Новый месяц выдался одним из самых тревожных. Герцог Алансонский на допросах признался во всем, рассчитывая тем самым добиться прощения для себя и снисходительности к сообщникам
[116]; король Наварры был более сдержан. Хотя охрану обоих принцев усилили, всерьез их не стеснили в действиях, поскольку тогда они были, как напомнит д'Обинье, «пленниками без видимости плена»
[117]. Они даже довольно легко могли заниматься своими делами, которые тогда носили одно и тоже имя — Шарлотта де Бон, баронесса де Сов, фрейлина королевы-матери, в которую зять и шурин влюбились почти одновременно… Екатерина, которая, конечно, сама устроила это всё и уже сочла, что заговор потерпел полное поражение, позволила Конде выехать в его губернаторство Пикардию и возобновила переговоры с герцогом де Монморанси, потребовав его возвращения ко двору. Но механизм, запущенный заговорщиками, не остановился: 11 марта в Нормандии высадился Монтгомери, восстала Ла-Рошель, волнения охватили и другие провинции. Принцы снова попытались бежать, и на сей раз их просто-напросто арестовали. Их заставили на месте подписать краткое публичное заявление — один и тот же текст для обоих, — в котором они отмежевывались от зачинщиков смут
[118]. Но от них ждали более пространных и искренних объяснений. «Было принято решение, — пишет Маргарита, — послать специальных уполномоченных Парижского парламента, чтобы выслушать объяснения моего брата и короля моего мужа. Рядом с моим мужем не было никого, кто мог бы ему дать нужный совет, и он попросил меня письменно изложить, что ему надлежит ответить, причем так, чтобы сказанное не нанесло вред ни ему самому, ни кому другому». Что касается сообщников, королева-мать велела всех арестовать, включая Монморанси, который по ее требованию вернулся ко двору, а также Руджиери, хоть он и был ее собственным астрологом, — но прежде всего Ла Моля и Коконнаса. Наконец, на театре военных действий Екатерина приказала нескольким армиям тронуться с места, в частности, армии Матиньона, которой она поручила остановить продвижение отрядов Монтгомери.
Маргариту эта буря не задела — во всяком случае формально.

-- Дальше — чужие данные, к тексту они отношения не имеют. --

Lemma refs_ok_weaken (st st' : State) :
  (exists l, users_tbl st' = users_tbl st ++ l) ->
  Forall (fun p => exists u, In u (users_tbl st) /\ author_id p = Some (user_id u)) (posts_tbl st') ->
  Forall (fun c => exists u, In u (users_tbl st) /\ commenter_id c = Some (user_id u)) (comments_tbl st') ->
  refs_ok st'.
Proof.
  intros [l Hl] Hp Hc. unfold refs_ok. rewrite Hl. split.
  - eapply List.Forall_impl; [|exact Hp]. intros p [u [Hu Ha]].
    exists u. split; [apply in_or_app; left; exact Hu|exact Ha].
  - eapply List.Forall_impl; [|exact Hc]. intros c [u [Hu Ha]].
    exists u. split; [apply in_or_app; left; exact Hu|exact Ha].
Qed.

Lemma effect_refs_ok (st st' : State) : Effect st st' -> refs_ok st -> refs_ok st'.
Proof.
  intros He [Hp Hc]. apply (refs_ok_weaken st st' (effect_users_extend st st' He)).
  - destruct He as [|s|u Hid Hem|c u Hcu Hid Hcm|p u Hcu Hid Ha Htl|x f p Hx Htl|x]; cbn;
      try exact Hp.
    + apply List.Forall_app. split; [exact Hp|]. constructor; [|constructor].
      exists u. split; [apply current_user_in; exact Hcu|exact Ha].
    + apply List.Forall_map. eapply List.Forall_impl; [|exact Hp].
      intros q Hq. destruct (post_id q =? x); exact Hq.
    + apply List.Forall_forall. intros q Hq. apply filter_In in Hq as [Hq _].
      exact (proj1 (List.Forall_forall _ _) Hp q Hq).
  - destruct He as [|s|u Hid Hem|c u Hcu Hid Hcm|p u Hcu Hid Ha Htl|x f p Hx Htl|x]; cbn;
      try exact Hc.
    + apply List.Forall_app. split; [exact Hc|]. constructor; [|constructor].
      exists u. split; [apply current_user_in; exact Hcu|exact Hcm].
    + apply List.Forall_map. eapply List.Forall_impl; [|exact Hc].
      intros c Hq. unfold nullify_parent. destruct (opt_eqb _ _); exact Hq.
Qed.

Lemma build_users_cache_lookup (us : list User) (e : string) :
  build_users_cache us !! e =
  if existsb (fun u => bool_decide (email u = e)) us then Some "Secret" else None.
Proof.
  induction us as [|u us IH]; cbn; [reflexivity|].
  rewrite lookup_insert. destruct (decide (email u = e)) as [E|E].
  - rewrite bool_decide_eq_true_2 by exact E. reflexivity.
  - rewrite bool_decide_eq_false_2 by exact E. exact IH.
Qed.

Lemma serve_users_dict {HS : Hasher} (rs : list Request) (st : State) :
  users (serve rs st) = users st.
Proof.
  apply (run_effects (fun st' => users st' = users st)); [|reflexivity].
  intros st1 st2 He H1. rewrite (effect_users_dict _ _ He). exact H1.
Qed.

(** ** Properties of the whole application *)

Section Application.
Context {HS : Hasher}.

(** The module-level [users] dict is never written after start-up: after
    any sequence of requests it holds exactly the e-mails that were in the
    [users] table at start-up. *)
Theorem users_dict_fixed_at_startup (rs : list Request) (us : list User)
    (ps : list BlogPost) (cs : list Comment) (e : string) :
  users (serve rs (startup us ps cs)) !! e =
  if existsb (fun u => bool_decide (email u = e)) us then Some "Secret" else None.
Proof. rewrite serve_users_dict. apply build_users_cache_lookup. Qed.

(** Whatever requests were served since start-up, a login with an e-mail
    that was not in the [users] table at start-up is refused with "The
    username/email does not exist!" and changes nothing. *)
Theorem login_refused_unless_known_at_startup (rs : list Request) (us : list User)
    (ps : list BlogPost) (cs : list Comment) (e p : string) :
  existsb (fun u => bool_decide (email u = e)) us = false ->
  let st := serve rs (startup us ps cs) in
  @login HS (Some (mkLoginData e p)) st
  = (Redirect "login" (Some "The username/email does not exist!"), st).
Proof.
  intros Hnot st. apply login_not_cached.
  unfold st. rewrite serve_users_dict. cbn. rewrite build_users_cache_lookup, Hnot. reflexivity.
Qed.

(** No request modifies or deletes a user row: the [users] table after any
    sequence of requests extends the one before. *)
Theorem users_table_only_grows (rs : list Request) (st : State) :
  exists l, users_tbl (serve rs st) = users_tbl st ++ l.
Proof.
  apply (run_effects (fun st' => exists l, users_tbl st' = users_tbl st ++ l)).
  - intros st1 st2 He [l1 H1]. destruct (effect_users_extend _ _ He) as [l2 H2].
    exists (l1 ++ l2). rewrite H2, H1, app_assoc. reflexivity.
  - exists []. rewrite app_nil_r. reflexivity.
Qed.

(** No request deletes a comment: the comment ids after any sequence of
    requests extend those before (deleting a post keeps its comments). *)
Theorem comments_never_deleted (rs : list Request) (st : State) :
  exists l, map comment_id (comments_tbl (serve rs st)) = map comment_id (comments_tbl st) ++ l.
Proof.
  apply (run_effects (fun st' => exists l,
           map comment_id (comments_tbl st') = map comment_id (comments_tbl st) ++ l)).
  - intros st1 st2 He [l1 H1]. destruct (effect_comment_ids _ _ He) as [l2 H2].
    exists (l1 ++ l2). rewrite H2, H1, app_assoc. reflexivity.
  - exists []. rewrite app_nil_r. reflexivity.
Qed.

(** Starting from a store whose keys are unique, every sequence of requests
    keeps user ids, e-mails, post ids, post titles and comment ids free of
    duplicates (new rows get the next id; the UNIQUE checks reject the
    rest). *)
Theorem keys_stay_unique (rs : list Request) (st : State) :
  wf_keys st -> wf_keys (serve rs st).
Proof. apply run_effects. exact effect_wf_keys. Qed.

(** Starting from a store where every post's author and every comment's
    commenter is an existing user, every sequence of requests keeps it so. *)
Theorem user_references_stay_valid (rs : list Request) (st : State) :
  refs_ok st -> refs_ok (serve rs st).
Proof. apply run_effects. exact effect_refs_ok. Qed.

(** Requests other than register, login and logout never change who the
    current user is. *)
Theorem current_user_kept (r : Request) (st : State) :
  match r with
  | ReqRegister _ _ | ReqLogin _ | ReqLogout => True
  | _ => current_user (snd (dispatch r st)) = current_user st
  end.
Proof.
  assert (Hkeep : forall st', session st' = session st -> users_tbl st' = users_tbl st ->
                  current_user st' = current_user st).
  { intros st' Hs Hu. unfold current_user, get_user. rewrite Hs, Hu. reflexivity. }
  destruct r; try exact I; cbn [dispatch]; apply Hkeep;
    unfold get_all_posts, show_post, about, contact, add_new_post, edit_post, delete_post,
      admin_only, login_required, add_new_post_body, edit_post_body, delete_post_body;
    repeat case_match; reflexivity.
Qed.

End Application.

(** ** Login, registration and post creation *)

Lemma find_user_unique_id (l : list User) (u : User) :
  List.NoDup (map user_id l) -> In u l -> find (fun v => user_id v =? user_id u) l = Some u.
Proof.
  induction l as [|v l IH]; cbn; [intros _ []|].
  intros Hnd Hin. apply List.NoDup_cons_iff in Hnd as [Hv Hnd].
  destruct Hin as [<-|Hin]; [rewrite Z.eqb_refl; reflexivity|].
  destruct (Z.eqb_spec (user_id v) (user_id u)) as [E|E]; [|exact (IH Hnd Hin)].
  exfalso. apply Hv. rewrite E. apply in_map. exact Hin.
Qed.

Lemma find_post_fresh_id (l : list BlogPost) (p : BlogPost) :
  post_id p = next_id (map post_id l) ->
  find (fun q => post_id q =? post_id p) (l ++ [p]) = Some p.
Proof.
  intros Hid. rewrite find_app_None.
  - cbn. rewrite Z.eqb_refl. reflexivity.
  - pose proof (next_id_fresh (map post_id l)) as Hf. rewrite <- Hid in Hf. clear Hid.
    induction l as [|q l IH]; cbn in *; [reflexivity|].
    destruct (Z.eqb_spec (post_id q) (post_id p)) as [E|E]; [exfalso; apply Hf; left; exact E|].
    apply IH. intros Hin. apply Hf. right. exact Hin.
Qed.

(** The post [add_new_post] creates from form [f] on [today]. *)
Definition created_post (st : State) (today : string) (f : PostData) (author : Z) : BlogPost :=
  mkBlogPost (next_id (map post_id (posts_tbl st))) (Some author)
             (form_title f) (form_subtitle f) today (form_body f) (form_img_url f).

Section Handlers.
Context {HS : Hasher}.

(** A login whose e-mail is in the [users] dict and whose password checks
    against the first user row with that e-mail stores that user's id in the
    session, which then resolves to that user (user ids being unique);
    nothing else changes. *)
Theorem login_succeeds (e p : string) (st : State) (u : User) :
  is_Some (users st !! e) -> first_user_by_email st e = Some u ->
  check_password_hash (password u) p = true -> List.NoDup (map user_id (users_tbl st)) ->
  @login HS (Some (mkLoginData e p)) st
    = (Redirect "get_all_posts" None, set_session st (Some (user_id u))) /\
  current_user (set_session st (Some (user_id u))) = Some u.
Proof.
  intros [v Hv] Hu Hchk Hnd. split.
  - unfold login. cbn. rewrite Hv, Hu, Hchk. reflexivity.
  - unfold current_user, get_user. cbn. apply find_user_unique_id; [exact Hnd|].
    unfold first_user_by_email in Hu. apply find_some in Hu as [Hin _]. exact Hin.
Qed.

(** A login whose password does not check against the stored hash is
    refused with "The password is incorrect, Please try again" and changes
    nothing, the session included. *)
Theorem login_wrong_password (e p : string) (st : State) (u : User) :
  is_Some (users st !! e) -> first_user_by_email st e = Some u ->
  check_password_hash (password u) p = false ->
  @login HS (Some (mkLoginData e p)) st
    = (Redirect "login" (Some "The password is incorrect, Please try again"), st).
Proof. intros [v Hv] Hu Hchk. unfold login. cbn. rewrite Hv, Hu, Hchk. reflexivity. Qed.

(** Registering an e-mail in neither the [users] dict nor the table appends
    exactly one user, with an id larger than every existing one and the
    salted hash (not the plaintext) as password, and logs that user in; the
    [users] dict is left as it was. *)
Theorem register_creates_user (salt e p n : string) (st : State) :
  users st !! e = None -> email_taken st e = false ->
  let st' := snd (@register HS salt (Some (mkRegisterData e p n)) st) in
  exists u, users_tbl st' = users_tbl st ++ [u] /\
    email u = e /\ name u = n /\ password u = generate_password_hash salt p /\
    Forall (fun v => user_id v < user_id u) (users_tbl st) /\
    session st' = Some (user_id u) /\ users st' = users st /\
    posts_tbl st' = posts_tbl st /\ comments_tbl st' = comments_tbl st.
Proof.
  intros Hc Ht. cbv zeta. rewrite (register_fresh salt e p n st Hc Ht). cbn.
  eexists. repeat split.
  pose proof (next_id_gt (map user_id (users_tbl st))) as Hg.
  apply List.Forall_map in Hg. exact Hg.
Qed.

End Handlers.

(** The administrator creating a post with a title no post carries gets a
    redirect to the index, and exactly one post is appended: it has the
    next id, the administrator as author, [today] as date and the form's
    fields, and looking up its id finds it. *)
Theorem add_new_post_appends (today : string) (f : PostData) (st : State) (u : User) :
  current_user st = Some u -> user_id u = 1 ->
  existsb (fun q => bool_decide (title q = form_title f)) (posts_tbl st) = false ->
  let st' := snd (add_new_post today (Some f) st) in
  add_new_post today (Some f) st
    = (Redirect "get_all_posts" None, set_posts_tbl st (posts_tbl st ++ [created_post st today f 1])) /\
  get_post st' (post_id (created_post st today f 1)) = Some (created_post st today f 1).
Proof.
  intros Hu Hid Ht. cbv zeta.
  assert (Heq : add_new_post today (Some f) st
    = (Redirect "get_all_posts" None, set_posts_tbl st (posts_tbl st ++ [created_post st today f 1]))).
  { unfold add_new_post. rewrite (admin_only_admin _ st u Hu Hid).
    unfold add_new_post_body. rewrite Ht, Hu, <- Hid. reflexivity. }
  split; [exact Heq|]. rewrite Heq. unfold get_post.
  exact (find_post_fresh_id (posts_tbl st) (created_post st today f 1) eq_refl).
Qed.

(** Creating a post whose title another post already has fails at the
    commit (UNIQUE on [title]) with an unhandled error, and nothing
    changes. *)
Theorem add_new_post_duplicate_title (today : string) (f : PostData) (st : State) (u : User) :
  current_user st = Some u -> user_id u = 1 ->
  existsb (fun q => bool_decide (title q = form_title f)) (posts_tbl st) = true ->
  add_new_post today (Some f) st = (Crash "IntegrityError", st).
Proof.
  intros Hu Hid Ht. unfold add_new_post. rewrite (admin_only_admin _ st u Hu Hid).
  unfold add_new_post_body. rewrite Ht. reflexivity.
Qed.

Как и герцогиню Неверскую, ее защищал статус супруги, который не делал этих женщин главами домов, в отличие от великих вдов, которых в критические периоды XVI в. часто арестовывали; ее защищала и симпатия со стороны Карла IX. Однако она чувствовала себя полностью ответственной за дело брата и супруга, как показывает первый более или менее длинный текст из написанных ею, который дошел до нас, — «Оправдательная записка Генриха де Бурбона», которую она составила за несколько дней и представила двору 13 апреля
[119]. Это защитительная речь минут на пятнадцать, адресованная королеве-матери (Карл был слишком болен, чтобы присутствовать на процессе) и содержащая тщательно отобранный хронологический перечень фактов со времен детства принца до самого его ареста; она должна была создать впечатление неуклонной верности Наваррского дома французской короне — верности, которая то и дело сталкивалась с недоброжелательством, с тем, что предпочтение всегда оказывали Гизам.